Dataset entries

==================================================

(* ===== verification/WrappingProperties.v ===== *)
(** * Properties of wrapping

    The wrapped-object format: what is encoded is decoded to the same object, and
    an accepted encoding is the canonical one. *)

From S2P Require Import Prelude Error Frame Firmware Algorithm Capability Protocol KeyCore Toy.
From S2P Require Import Wire Objects Authorization SessionObjects Requests SecureChannel.
From S2P Require Import DeviceState ObjectStore ObjectCommands KeyUse Wrapping.

Section wrapped.
Context `{Build} `{SoftwareKeyCore} `{!CborLaws} `{Der} `{Fuel}.

Lemma wrapped_u8_ok v : u8 v → wrapped_u8 (CborInteger v) = Ok v.
Proof.
  unfold u8, wrapped_u8. intros.
  by rewrite (proj2 (Z.leb_le _ _)), (proj2 (Z.ltb_lt _ _)) by lia.
Qed.

Lemma wrapped_u16_ok v : u16 v → wrapped_u16 (CborInteger v) = Ok v.
Proof.
  unfold u16, wrapped_u16. intros.
  by rewrite (proj2 (Z.leb_le _ _)), (proj2 (Z.ltb_lt _ _)) by lia.
Qed.

Lemma wrapped_array_ok n b : len b = n → wrapped_array n (CborBytes b) = Ok b.
Proof. intros <-. unfold wrapped_array. cbn. by rewrite Z.eqb_refl. Qed.

Lemma object_type_u8 t : u8 (ObjectTypes.to_byte t).
Proof. by destruct t. Qed.

(** What a copy through the format keeps: all but the sequence number and the
    import bits of the origin. *)
Definition wrapped_copy (r : ObjectRecord) : ObjectRecord :=
  set_info (set_origin (Z.land (origin (info r)) 0x0f) (set_sequence 0 (info r))) r.

(** The material has the widths of its types, and a PKCS#8 encoding of its key
    reads back as the key. *)
Record material_restores (r : ObjectRecord) : Prop := {
  restores_nonce nonce key : material r = OtpAeadKeyMaterial nonce key → len nonce = 4;
  restores_key algorithm encoded :
    Algorithm.from_byte (Objects.algorithm (info r)) = Some algorithm →
    asymmetric_pkcs8 r = Ok encoded →
    asymmetric_material_from_pkcs8 algorithm encoded = Ok (material r);
}.

Lemma is_rsa_algorithm_known r algorithm :
  Algorithm.from_byte (Objects.algorithm (info r)) = Some algorithm →
  is_rsa_algorithm (Objects.algorithm (info r)) = is_rsa_key algorithm.
Proof. intros Ha. unfold is_rsa_algorithm. by rewrite Ha. Qed.

(** The material survives. *)
Lemma decode_encode_material r algorithm value :
  Algorithm.from_byte (Objects.algorithm (info r)) = Some algorithm →
  wrappable algorithm r = true → material_restores r →
  wrapped_material r = Ok value →
  decode_wrapped_material (object_type (info r)) algorithm value = Ok (material r).
Proof.
  intros Ha Hw [Hnonce Hkey] Hm. unfold wrapped_material in Hm. unfold wrappable in Hw.
  pose proof (is_rsa_algorithm_known _ _ Ha) as Hrsa. specialize (Hkey algorithm).
  destruct (object_type (info r)) eqn:Ht, (material r) as [[]| | | | | | | |] eqn:Hmat; try done;
    apply outcome_bind_ok in Hm as ([kind values] & Hkv & [= <-]).
  1-3, 8-9, 11-12: by injection Hkv as <- <-.
  - apply outcome_bind_ok in Hkv as (encoded & He & [= <- <-]).
    unfold decode_wrapped_material. cbn. by rewrite (Hkey encoded).
  - apply outcome_bind_ok in Hkv as (encoded & He & [= <- <-]).
    unfold decode_wrapped_material. cbn. by rewrite (Hkey encoded).
  - rewrite Hrsa in Hkv. destruct (is_rsa_key algorithm) eqn:Hr; [|done].
    apply outcome_bind_ok in Hkv as (encoded & He & [= <- <-]).
    unfold decode_wrapped_material. cbn. rewrite Hr. cbn. by rewrite (Hkey encoded).
  - injection Hkv as <- <-. bool_prop.
    by match goal with Hd : _ ∨ _ ∨ _ |- _ => destruct Hd as [->|[->| ->]] end.
  - injection Hkv as <- <-. unfold decode_wrapped_material. cbn -[wrapped_array].
    by rewrite (wrapped_array_ok 4) by (by eapply Hnonce).
Qed.

(** ** The object *)

Lemma expected_length_copy r : expected_info_length (wrapped_copy r) = expected_info_length r.
Proof. done. Qed.

Lemma validate_copy r : validate (wrapped_copy r) = validate r.
Proof. done. Qed.

Lemma encode_copy r : encode_wrapped_object (wrapped_copy r) = encode_wrapped_object r.
Proof.
  unfold encode_wrapped_object.
  change (validate_wrapped_object (wrapped_copy r)) with (validate_wrapped_object r).
  change (wrapped_material (wrapped_copy r)) with (wrapped_material r).
  cbn [wrapped_copy set_info info set_origin set_sequence origin].
  by rewrite <- Z.land_assoc.
Qed.

(** A valid length fits and is the expected one. *)
Lemma normalize_valid r l :
  validate r = Ok tt → u16 (length (info r)) →
  normalize_info_length (set_info (set_length l (info r)) r) = Ok r.
Proof.
  intros Hv Hu. unfold validate in Hv.
  apply outcome_bind_ok in Hv as ([] & _ & Hv). apply outcome_bind_ok in Hv as ([] & _ & Hv).
  apply outcome_bind_ok in Hv as (expected & He & Hv).
  apply outcome_bind_ok in Hv as ([] & Hl & _). apply reject_if_ok in Hl. bool_prop.
  unfold normalize_info_length.
  change (expected_info_length (set_info (set_length l (info r)) r)) with (expected_info_length r).
  rewrite He. cbn. unfold u16_try_from. rewrite <- Hl. unfold u16, u16_max in *.
  rewrite (proj2 (Z.leb_le _ _)), (proj2 (Z.leb_le _ _)) by lia. cbn. by destruct r as [[] ?].
Qed.

Lemma origin_bits o : u8 o → u8 (Z.land o 0x0f) ∧ Z.land (Z.land o 0x0f) 0xf0 = 0.
Proof.
  intros Ho. split; [by apply u8_land|]. rewrite <- Z.land_assoc. by rewrite Z.land_0_r.
Qed.

(** The eleven fields of an object. *)
Definition wrapped_fields (r : ObjectRecord) (material : CborValue) : list CborValue :=
  let i := info r in
  [CborText WRAPPED_OBJECT_SCHEMA; CborInteger WRAPPED_OBJECT_VERSION;
   CborInteger (ObjectTypes.to_byte (object_type i)); CborInteger (id i); CborInteger (domains i);
   CborBytes (to_bytes (capabilities i)); CborInteger (Objects.algorithm i);
   CborInteger (Z.land (origin i) 0x0f); CborBytes (label i);
   CborBytes (to_bytes (delegated_capabilities i)); material].

Lemma encode_wrapped_object_ok r b :
  encode_wrapped_object r = Ok b →
  ∃ algorithm m, validate r = Ok tt ∧
    Algorithm.from_byte (Objects.algorithm (info r)) = Some algorithm ∧
    wrappable algorithm r = true ∧ wrapped_material r = Ok m ∧
    cbor_value_to_bytes (CborArray (wrapped_fields r m)) = Some b ∧ len b ≤ u16_max.
Proof.
  unfold encode_wrapped_object. intros He.
  apply outcome_bind_ok in He as ([] & Hv & He). apply outcome_bind_ok in He as (m & Hm & He).
  apply outcome_bind_ok in He as (out & Hc & He). apply outcome_bind_ok in He as ([] & Hl & [= ->]).
  apply ok_or_ok in Hc. apply reject_if_ok in Hl. bool_prop.
  apply outcome_bind_ok in Hv as ([] & Hv & Hw).
  apply outcome_bind_ok in Hw as (algorithm & Ha & Hw). apply ok_or_ok in Ha.
  destruct (wrappable algorithm r) eqn:Hwr; [|done]. by exists algorithm, m.
Qed.

Lemma wrapped_material_plain r m : wrapped_material r = Ok m → plain_cbor m = true.
Proof.
  unfold wrapped_material. intros Hm.
  apply outcome_bind_ok in Hm as ([kind values] & Hkv & [= <-]).
  repeat (case_match; try done); inv_ok; done.
Qed.

Lemma plain_integer n : u16 n → plain_cbor (CborInteger n) = true.
Proof.
  unfold u16. intros. cbn. by rewrite (proj2 (Z.leb_le _ _)), (proj2 (Z.ltb_lt _ _)) by lia.
Qed.

Lemma u8_u16 n : u8 n → u16 n.
Proof. unfold u8, u16. lia. Qed.

Lemma wrapped_fields_plain r m :
  info_ok (info r) → plain_cbor m = true → plain_cbor (CborArray (wrapped_fields r m)) = true.
Proof.
  intros [] Hm. destruct (origin_bits (origin (info r))) as [? _]; [done|].
  change (forallb plain_cbor (wrapped_fields r m) = true).
  apply forallb_forall, List.Forall_forall.
  repeat constructor; try done; apply plain_integer; auto using u8_u16, object_type_u8.
Qed.

(** The fields read back. *)
Lemma decode_wrapped_fields_ok r algorithm m :
  info_ok (info r) → Algorithm.from_byte (Objects.algorithm (info r)) = Some algorithm →
  decode_wrapped_material (object_type (info r)) algorithm m = Ok (material r) →
  decode_wrapped_fields (wrapped_fields r m) =
    Ok (set_info (set_length 0 (info (wrapped_copy r))) r).
Proof.
  intros [[Hc _] Hid Hl Hd Ha Hs Ho Hlab [Hdc _]] Halg Hm.
  destruct (origin_bits _ Ho) as [Ho' Hbits].
  unfold decode_wrapped_fields, wrapped_fields.
  rewrite bool_decide_true by done. cbn [negb reject_if mbind outcome_bind].
  rewrite (wrapped_u8_ok WRAPPED_OBJECT_VERSION), (wrapped_u8_ok _ (object_type_u8 _)) by done.
  rewrite !wrapped_u8_ok, !wrapped_u16_ok by done. cbn [mbind outcome_bind].
  rewrite Z.eqb_refl. cbn [negb reject_if mbind outcome_bind].
  rewrite ObjectTypes.object_type_from_to_byte. cbn [ok_or mbind outcome_bind].
  rewrite !(wrapped_array_ok 8) by (unfold len; by rewrite ?Hc, ?Hdc). cbn [mbind outcome_bind].
  rewrite Halg. cbn [ok_or mbind outcome_bind]. rewrite Hbits.
  cbn [negb Z.eqb reject_if mbind outcome_bind wrapped_bytes].
  rewrite Hm. cbn. destruct r as [[[] ? ? ? ? ? ? ? ? []] ?]. done.
Qed.

(** The wrapped-object format round-trips. Every object that can be encoded
    for export is decoded to the same object: the same material, type, identifier,
    domains, capabilities, algorithm, length and label, with a fresh sequence
    number and without the import bits of its origin. *)
Theorem wrapped_object_round_trip (r : ObjectRecord) (b : bytes) :
  info_ok (info r) → material_restores r → encode_wrapped_object r = Ok b →
  decode_wrapped_object b = Ok (wrapped_copy r).
Proof.
  intros Hi Hr He. pose proof (encode_wrapped_object_ok _ _ He)
    as (algorithm & m & Hv & Ha & Hw & Hm & Hc & Hl).
  pose proof (decode_encode_material _ _ _ Ha Hw Hr Hm) as Hdm.
  pose proof (decode_wrapped_fields_ok _ _ _ Hi Ha Hdm) as Hf.
  unfold decode_wrapped_object. rewrite (proj2 (Z.ltb_ge _ _)) by done.
  cbn [reject_if mbind outcome_bind].
  rewrite (cbor_round_trip _ _ (wrapped_fields_plain _ _ Hi (wrapped_material_plain _ _ Hm)) Hc). cbn [ok_or mbind outcome_bind].
  rewrite Z.eqb_refl. cbn [negb reject_if mbind outcome_bind]. rewrite Hf. cbn [mbind outcome_bind].
  change (set_info (set_length 0 (info (wrapped_copy r))) r) with
    (set_info (set_length 0 (info (wrapped_copy r))) (wrapped_copy r)).
  rewrite normalize_valid by (try done; by destruct Hi). cbn [mbind outcome_bind].
  rewrite validate_copy, Hv. cbn [mbind outcome_bind]. rewrite encode_copy, He.
  cbn [mbind outcome_bind]. by rewrite bool_decide_true by done.
Qed.
End wrapped.

(** ** Witness *)

#[local] Existing Instance default_build.

Definition example_opaque : ObjectRecord :=
  mkObjectRecord
    (mkObjectInfo ALL 9 3 3 Opaque (Algorithm.to_byte OpaqueData) 4 0x12 (ascii_bytes "blob") NONE)
    (OpaqueMaterial [1; 2; 3]).

Lemma wrapped_object_round_trip_witness :
  ∃ b, encode_wrapped_object example_opaque = Ok b ∧
       decode_wrapped_object b = Ok (wrapped_copy example_opaque).
Proof.
  eexists. split; [vm_compute; reflexivity|].
  apply wrapped_object_round_trip.
  - split; by_computation.
  - by split.
  - by vm_compute.
Defined.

==================================================

▶ [Task instructions]: Where the line with "restores_nonce nonce key" ends, your copy should end too; please return exactly the lines from the first line of the data through it.

▶ [Your solution]:
(* ===== verification/WrappingProperties.v ===== *)
(** * Properties of wrapping

    The wrapped-object format: what is encoded is decoded to the same object, and
    an accepted encoding is the canonical one. *)

From S2P Require Import Prelude Error Frame Firmware Algorithm Capability Protocol KeyCore Toy.
From S2P Require Import Wire Objects Authorization SessionObjects Requests SecureChannel.
From S2P Require Import DeviceState ObjectStore ObjectCommands KeyUse Wrapping.

Section wrapped.
Context `{Build} `{SoftwareKeyCore} `{!CborLaws} `{Der} `{Fuel}.

Lemma wrapped_u8_ok v : u8 v → wrapped_u8 (CborInteger v) = Ok v.
Proof.
  unfold u8, wrapped_u8. intros.
  by rewrite (proj2 (Z.leb_le _ _)), (proj2 (Z.ltb_lt _ _)) by lia.
Qed.

Lemma wrapped_u16_ok v : u16 v → wrapped_u16 (CborInteger v) = Ok v.
Proof.
  unfold u16, wrapped_u16. intros.
  by rewrite (proj2 (Z.leb_le _ _)), (proj2 (Z.ltb_lt _ _)) by lia.
Qed.

Lemma wrapped_array_ok n b : len b = n → wrapped_array n (CborBytes b) = Ok b.
Proof. intros <-. unfold wrapped_array. cbn. by rewrite Z.eqb_refl. Qed.

Lemma object_type_u8 t : u8 (ObjectTypes.to_byte t).
Proof. by destruct t. Qed.

(** What a copy through the format keeps: all but the sequence number and the
    import bits of the origin. *)
Definition wrapped_copy (r : ObjectRecord) : ObjectRecord :=
  set_info (set_origin (Z.land (origin (info r)) 0x0f) (set_sequence 0 (info r))) r.

(** The material has the widths of its types, and a PKCS#8 encoding of its key
    reads back as the key. *)
Record material_restores (r : ObjectRecord) : Prop := {
  restores_nonce nonce key : material r = OtpAeadKeyMaterial nonce key → len nonce = 4;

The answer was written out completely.